Oxford Farms is a 130-acre piece of land with mountain top vistas, rolling pastures, forested areas and a scenic pond. It began as a farm back in the late 1700″s though it has seen many non-farming uses over the years. It is being managed as an ecosystem which is to say that it does more than produce food. It is a source of clean surface water, clean air, wildlife habitat, a balanced biology that favors native species over invasive ones and pests, a healthy functioning soil system that can remove carbon from the atmosphere and store it underground as well as cycle important minerals to the plants. Resilient and stable natural systems require biodiversity and complexity. This means diversity of animals, crops, land use rotations, intercropping, annual and permaculture plantings.

It is important to note that not all grazing systems have a positive effect on soil health. We are using Holistic Planned Grazing which mimics the steady movement of tightly packed buffalo across the Great Plains under the threat of predators. Fields on the farm will be alternated through grazing for several years to build soil health and cropping for several years before being grazed again. Legumes will be used for nitrogen fixation.

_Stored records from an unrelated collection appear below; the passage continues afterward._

(* ===== verification/Utf16.v ===== *)
(** * Utf16: unicode/utf16
    [utf16.Encode] and [utf16.Decode], and that decoding undoes encoding. *)
From S2P Require Import Prelude Bytes Text.

Definition encode_utf16 (r : Z) : list Z :=
  if within 0 0xD7FF r || within 0xE000 0xFFFF r then [r]
  else if within 0x10000 0x10FFFF r then
    let r := r - 0x10000 in [0xD800 + Z.land (Z.shiftr r 10) 0x3FF; 0xDC00 + Z.land r 0x3FF]
  else [RuneError].
Definition Encode (rs : list Z) : list Z := rs ≫= encode_utf16.

Fixpoint Decode (u : list Z) : list Z :=
  match u with
  | [] => []
  | a :: u' =>
      if within 0xD800 0xDBFF a then
        match u' with
        | b :: u'' => if within 0xDC00 0xDFFF b then Z.lor (Z.shiftl (a - 0xD800) 10) (b - 0xDC00) + 0x10000 :: Decode u'' else RuneError :: Decode u'
        | [] => [RuneError]
        end
      else if within 0xDC00 0xDFFF a then RuneError :: Decode u'
      else a :: Decode u'
  end.

Lemma within_true lo hi x : lo <= x <= hi -> within lo hi x = true.
Proof. intros Hx. unfold within. apply andb_true_iff. rewrite !Z.leb_le. lia. Qed.

Lemma within_false lo hi x : x < lo \/ hi < x -> within lo hi x = false.
Proof. intros Hx. unfold within. apply andb_false_iff. rewrite !Z.leb_gt. lia. Qed.

Lemma Decode_plain a u : 0 <= a <= 0xD7FF \/ 0xE000 <= a -> Decode (a :: u) = a :: Decode u.
Proof. intros Ha. cbn [Decode]. by rewrite !within_false by lia. Qed.

Lemma Decode_pair r u : 0x10000 <= r <= 0x10FFFF -> Decode (encode_utf16 r ++ u) = r :: Decode u.
Proof.
  intros Hr. unfold encode_utf16. rewrite !within_false, within_true by lia. cbn [orb app]. set (x := r - 0x10000).
  assert (0 <= x < 2 ^ 20) as Hx by (unfold x; lia). change 0x3FF with (2 ^ 10 - 1).
  rewrite !land_mask, Z.shiftr_div_pow2 by lia. pose proof (Z.mod_pos_bound x (2 ^ 10)). pose proof (Z.mod_pos_bound (x / 2 ^ 10) (2 ^ 10)).
  cbn [Decode]. rewrite !within_true by lia. rewrite Z.lor_comm.
  replace (0xDC00 + x mod 2 ^ 10 - 0xDC00) with (x mod 2 ^ 10) by lia. replace (0xD800 + (x / 2 ^ 10) mod 2 ^ 10 - 0xD800) with ((x / 2 ^ 10) mod 2 ^ 10) by lia.
  rewrite lor_shiftl_add by lia. rewrite (Z.mod_small (x / 2 ^ 10)) by (split; [apply Z.div_pos; lia|apply Z.div_lt_upper_bound; lia]).
  f_equal. pose proof (Z.div_mod x (2 ^ 10)). unfold x in *. lia.
Qed.

Lemma Decode_Encode rs : Forall scalar rs -> Decode (Encode rs) = rs.
Proof.
  induction 1 as [|r rs Hr Hrs IH]; [done|]. unfold Encode. cbn [mbind list_bind]. fold (Encode rs). change (rs ≫= encode_utf16) with (Encode rs).
  destruct Hr as [Hr Hs]. destruct (Z.lt_ge_cases r 0x10000).
  - unfold encode_utf16. assert (within 0 0xD7FF r || within 0xE000 0xFFFF r = true) as ->.
    { apply orb_true_iff. destruct (Z.lt_ge_cases r 0xD800); [left|right]; apply within_true; lia. }
    cbn [app]. rewrite Decode_plain by lia. by rewrite IH.
  - by rewrite Decode_pair, IH by lia.
Qed.

(** The code units of a rune are words, and none is zero unless the rune is. *)
Lemma encode_units r u : scalar r -> u ∈ encode_utf16 r -> 0 <= u < 2 ^ 16 /\ (u = 0 -> r = 0).
Proof.
  intros [Hr Hs]. unfold encode_utf16. destruct (within 0 0xD7FF r || within 0xE000 0xFFFF r) eqn:E.
  - rewrite list_elem_of_singleton. intros ->. unfold within in E. apply orb_true_iff in E. rewrite !andb_true_iff, !Z.leb_le in E. lia.
  - destruct (within 0x10000 0x10FFFF r).
    + change 0x3FF with (2 ^ 10 - 1). rewrite !land_mask by lia. intros Hu. rewrite !elem_of_cons in Hu.
      pose proof (Z.mod_pos_bound (Z.shiftr (r - 65536) 10) (2 ^ 10)). pose proof (Z.mod_pos_bound (r - 65536) (2 ^ 10)).
      destruct Hu as [-> | [-> | Hu]]; [lia|lia|by apply elem_of_nil in Hu].
    + rewrite list_elem_of_singleton. intros ->. unfold RuneError. lia.
Qed.
Definition PartitionEntrySize : Z := 128.
Definition defaultSectorSize : Z := 512.
Definition mbrPartitionEntriesStart : Z := 446.
Definition gptHeaderSector : Z := 1.
Definition Unused : gostring := lit "00000000-0000-0000-0000-000000000000".
Definition EfiSignature : list Z := [0x45; 0x46; 0x49; 0x20; 0x50; 0x41; 0x52; 0x54].
Definition EfiRevision : list Z := [0; 0; 1; 0].
Definition EfiHeaderSize : list Z := [0x5c; 0; 0; 0].
Definition EfiZeroes : list Z := [0; 0; 0; 0].
Definition MbrSignature : list Z := [0x55; 0xaa].

(** A division of the machine: by zero it panics. *)
Definition divu (a b : Z) : go Z := if b =? 0 then Panic DivideByZero else mret (a / b).
Definition remu (a b : Z) : go Z := if b =? 0 then Panic DivideByZero else mret (a mod b).

(** ** Partitions *)

Record Partition := mkPart {
  Index : Z; Start : Z; End_ : Z; Size : Z; Type_ : gostring; Name : gostring; GUID : gostring; Attributes : Z;
  logicalSectorSize : Z; physicalSectorSize : Z
}.

#[global] Instance gpt_partition_eq_dec : EqDecision Partition.
Proof. solve_decision. Defined.

Definition with_guid (p : Partition) (g : gostring) : Partition :=
  mkPart (Index p) (Start p) (End_ p) (Size p) (Type_ p) (Name p) g (Attributes p) (logicalSectorSize p) (physicalSectorSize p).
Definition with_extent (p : Partition) (e s : Z) : Partition :=
  mkPart (Index p) (Start p) e s (Type_ p) (Name p) (GUID p) (Attributes p) (logicalSectorSize p) (physicalSectorSize p).

Section partition.
Context `{UUIDs}.

(** Four assignments of bytes, then the name in UTF-16 one unit at a time. *)
Definition toBytes (p : Partition) : go (list Z) :=
  b ← make 0 1 PartitionEntrySize;
  if bool_decide (Type_ p = Unused) then mret b
  else
    match uuid_Parse (Type_ p) with
    | None => Err (Errorf "unable to parse partition type GUID: %v")
    | Some typeGUID =>
        g ← bytesToUUIDBytes typeGUID; b ← copy_at b 0 16 g;
        match uuid_Parse (GUID p) with
        | None => Err (Errorf "unable to parse partition identifier GUID: %v")
        | Some idGUID =>
            g ← bytesToUUIDBytes idGUID; b ← copy_at b 16 32 g;
            b ← put_word b 32 40 (put_le 8 (Start p));
            b ← put_word b 40 48 (put_le 8 (End_ p));
            b ← put_word b 48 56 (put_le 8 (Attributes p));
            let r := runes (Name p) in
            if 36 <? len r then Err (Errorf "cannot use %s as partition name, has %d Unicode code units, maximum size is 36")
            else
              let nameb := Encode r in
              go_range (fun i b =>
                u ← index nameb i;
                let pos := 56 + i * 2 in
                put_word b pos (pos + 2) (put_le 2 u)) 0 (length nameb) b
        end
    end.

(** The code units up to the first zero. *)
Fixpoint name_units (n : nat) (nameb : list Z) (i : Z) : go (list Z) :=
  match n with
  | O => mret []
  | S n' =>
      if i <? len nameb then
        entry ← get_le 2 nameb i (i + 2);
        if entry =? 0 then mret [] else u ← name_units n' nameb (i + 2); mret (entry :: u)
      else mret []
  end.

Definition partitionFromBytes (i : Z) (b : list Z) (logicalSectorSize physicalSectorSize : Z) : go (option Partition) :=
  if negb (len b =? PartitionEntrySize) then Err (Errorf "data for partition was %d bytes instead of expected %d")
  else
    t ← slice b 0 16;
    if bool_decide (t = replicate 16 0) then mret None
    else
      g ← bytesToUUIDBytes t;
      match uuid_FromBytes g with
      | None => Err (Errorf "unable to read partition type GUID: %v")
      | Some typeGUID =>
          t ← slice b 16 32; g ← bytesToUUIDBytes t;
          match uuid_FromBytes g with
          | None => Err (Errorf "unable to read partition identifier GUID: %v")
          | Some uid =>
              firstLBA ← get_le 8 b 32 40;
              lastLBA ← get_le 8 b 40 48;
              attribs ← get_le 8 b 48 56;
              nameb ← slice b 56 (len b);
              u ← name_units 36 nameb 0;
              let name := string_of_runes (Decode u) in
              mret (Some (mkPart i firstLBA lastLBA 0 (shown typeGUID) name (shown uid) attribs logicalSectorSize physicalSectorSize))
          end
      end.

(** The partition as it is left, and the error; [fresh] is what [uuid.NewRandom] gives. *)
Definition initEntry (fresh : list Z) (blocksize : Z) (p : Partition) : go (Partition * option error) :=
  if bool_decide (Type_ p = Unused) then mret (p, None)
  else
    match (if bool_decide (GUID p = []) then Some fresh else uuid_Parse (GUID p)) with
    | None => mret (p, Some (Errorf "invalid UUID: %s"))
    | Some guid =>
        let p := with_guid p (shown guid) in
        let size := Size p in let start := Start p in let end_ := End_ p in
        let calculatedSize := u64 (u64 (u64 (end_ - start) + 1) * blocksize) in
        if start =? 0 then mret (p, Some (Errorf "invalid partition entry, start sector is 0"))
        else if (start <=? end_) && (size =? calculatedSize) then mret (p, None)
        else if (size =? 0) && (start <=? end_) then mret (with_extent p end_ calculatedSize, None)
        else
          whole ← (if 0 <? size then r ← remu size blocksize; mret (r =? 0) else mret false);
          if whole && (0 <? start) && (end_ =? 0) then
            q ← divu size blocksize;
            mret (with_extent p (u64 (u64 (start + q) - 1)) size, None)
          else mret (p, Some (Errorf "invalid partition entry, size %d bytes does not match start sector %d and end sector %d"))
    end.

Definition sectorSizes (p : Partition) : Z * Z :=
  (if physicalSectorSize p =? 0 then defaultSectorSize else physicalSectorSize p,
   if logicalSectorSize p =? 0 then defaultSectorSize else logicalSectorSize p).
Definition GetSize (p : Partition) : Z := i64 (Size p).
Definition GetStart (p : Partition) : Z := i64 (i64 (Start p) * snd (sectorSizes p)).
Definition Partition_UUID (p : Partition) : gostring := GUID p.
Definition Label (p : Partition) : gostring := Name p.
Definition Partition_Equal (p o : option Partition) : bool :=
  match p, o with Some p, Some o => bool_decide (p = o) | _, _ => false end.
Definition Expand (p : Partition) (sectors : Z) : Partition :=
  with_extent p (u64 (End_ p + sectors)) (u64 (Size p + u64 (sectors * u64 (logicalSectorSize p)))).
End partition.

(** The extent that [WriteContents] settles on. *)
Definition reconcile (p : Partition) : go (option Partition) :=
  let lss := u64 (snd (sectorSizes p)) in
  let calculatedSize := u64 (u64 (u64 (End_ p - Start p) + 1) * lss) in
  if (0 <? Size p) && (Size p =? calculatedSize) then mret (Some p)
  else if (Size p =? 0) && (Start p <=? End_ p) then mret (Some (with_extent p (End_ p) calculatedSize))
  else
    whole ← (if 0 <? Size p then r ← remu (Size p) lss; mret (r =? 0) else mret false);
    if whole && (End_ p =? 0) then
      q ← divu (Size p) lss;
      mret (Some (with_extent p (u64 (u64 (Start p + q) - 1)) (Size p)))
    else mret None.

Section contents.
Context {D R : Type} `{Storage D} `{Stream R}.

Definition WriteContents (fuel : nat) (p : Partition) (f : D) (contents : R) : go (Partition * (D * R * (Z * option error))) :=
  q ← reconcile p;
  match q with
  | None => mret (p, (f, contents, (0, Some (Errorf "cannot reconcile partition size %d with start %d / end %d"))))
  | Some p =>
      let start := u64 (Start p * u64 (snd (sectorSizes p))) in
      r ← write_contents fuel (fst (sectorSizes p)) (Size p) (fun total => i64 (u64 (start + total))) f contents;
      mret (p, r)
  end.

Definition ReadContents (fuel : nat) (p : Partition) (f : D) : go (list Z * (Z * option error)) :=
  read_contents fuel (fst (sectorSizes p)) (GetSize p) (fun total => i64 (GetStart p + total)) f.
End contents.

(** ** Tables *)

(** A nil slice of partitions is [None]. *)
Record Table := mkTable {
  Partitions : option (list Partition); LogicalSectorSize : Z; PhysicalSectorSize : Z; DiskGUID : gostring;
  ProtectiveMBR : bool; RecoveredFromBackup : bool; partitionArraySize : Z; partitionEntrySize : Z; partitionFirstLBA : Z;
  partitionEntryChecksum : Z; primaryHeader : Z; secondaryHeader : Z; firstDataSector : Z; lastDataSector : Z; initialized : bool
}.

Definition partitions (t : Table) : list Partition := default [] (Partitions t).

Definition with_partitions (t : Table) (ps : option (list Partition)) : Table :=
  mkTable ps (LogicalSectorSize t) (PhysicalSectorSize t) (DiskGUID t) (ProtectiveMBR t) (RecoveredFromBackup t) (partitionArraySize t)
    (partitionEntrySize t) (partitionFirstLBA t) (partitionEntryChecksum t) (primaryHeader t) (secondaryHeader t) (firstDataSector t)
    (lastDataSector t) (initialized t).
Definition with_sizes (t : Table) (mbr : bool) (lss pss : Z) : Table :=
  mkTable (Partitions t) lss pss (DiskGUID t) mbr (RecoveredFromBackup t) (partitionArraySize t)
    (partitionEntrySize t) (partitionFirstLBA t) (partitionEntryChecksum t) (primaryHeader t) (secondaryHeader t) (firstDataSector t)
    (lastDataSector t) true.
Definition with_headers (t : Table) (primary secondary : Z) : Table :=
  mkTable (Partitions t) (LogicalSectorSize t) (PhysicalSectorSize t) (DiskGUID t) (ProtectiveMBR t) (RecoveredFromBackup t) (partitionArraySize t)
    (partitionEntrySize t) (partitionFirstLBA t) (partitionEntryChecksum t) primary secondary (firstDataSector t)
    (lastDataSector t) (initialized t).
Definition recovered (t : Table) : Table :=
  mkTable (Partitions t) (LogicalSectorSize t) (PhysicalSectorSize t) (DiskGUID t) (ProtectiveMBR t) true (partitionArraySize t)
    (partitionEntrySize t) (partitionFirstLBA t) (partitionEntryChecksum t) (primaryHeader t) (secondaryHeader t) (firstDataSector t)
    (lastDataSector t) (initialized t).
(** The last sectors of a disk. *)
Definition with_end (t : Table) (secondary last_ : Z) : Table :=
  mkTable (Partitions t) (LogicalSectorSize t) (PhysicalSectorSize t) (DiskGUID t) (ProtectiveMBR t) (RecoveredFromBackup t) (partitionArraySize t)
    (partitionEntrySize t) (partitionFirstLBA t) (partitionEntryChecksum t) (primaryHeader t) secondary (firstDataSector t) last_ (initialized t).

The animals are well cared for and live a stress-free life on this bucolic farm. They live together as herds, choose their diet from diverse pasture plants and have free access to well water, pure white Kansas salt, mineral supplements (developed by famous organic agricultural nutritionists), kelp, apple cider vinegar and clay (detoxifier). No pesticides, herbicides, insecticides or synthetic fertilizers are applied to the land.

Our resident Monarch butterflies indicate the ecological health of our land.

The soils are tested for the presence of minerals in the correct balance to support the nutrition of the grasses, the animals that graze on them and the people whom they feed. The well water has been tested for contaminants. Finally, the soils are being monitored by the Northeast Organic Farming Association (NOFA) to document the carbon cycling on the farm.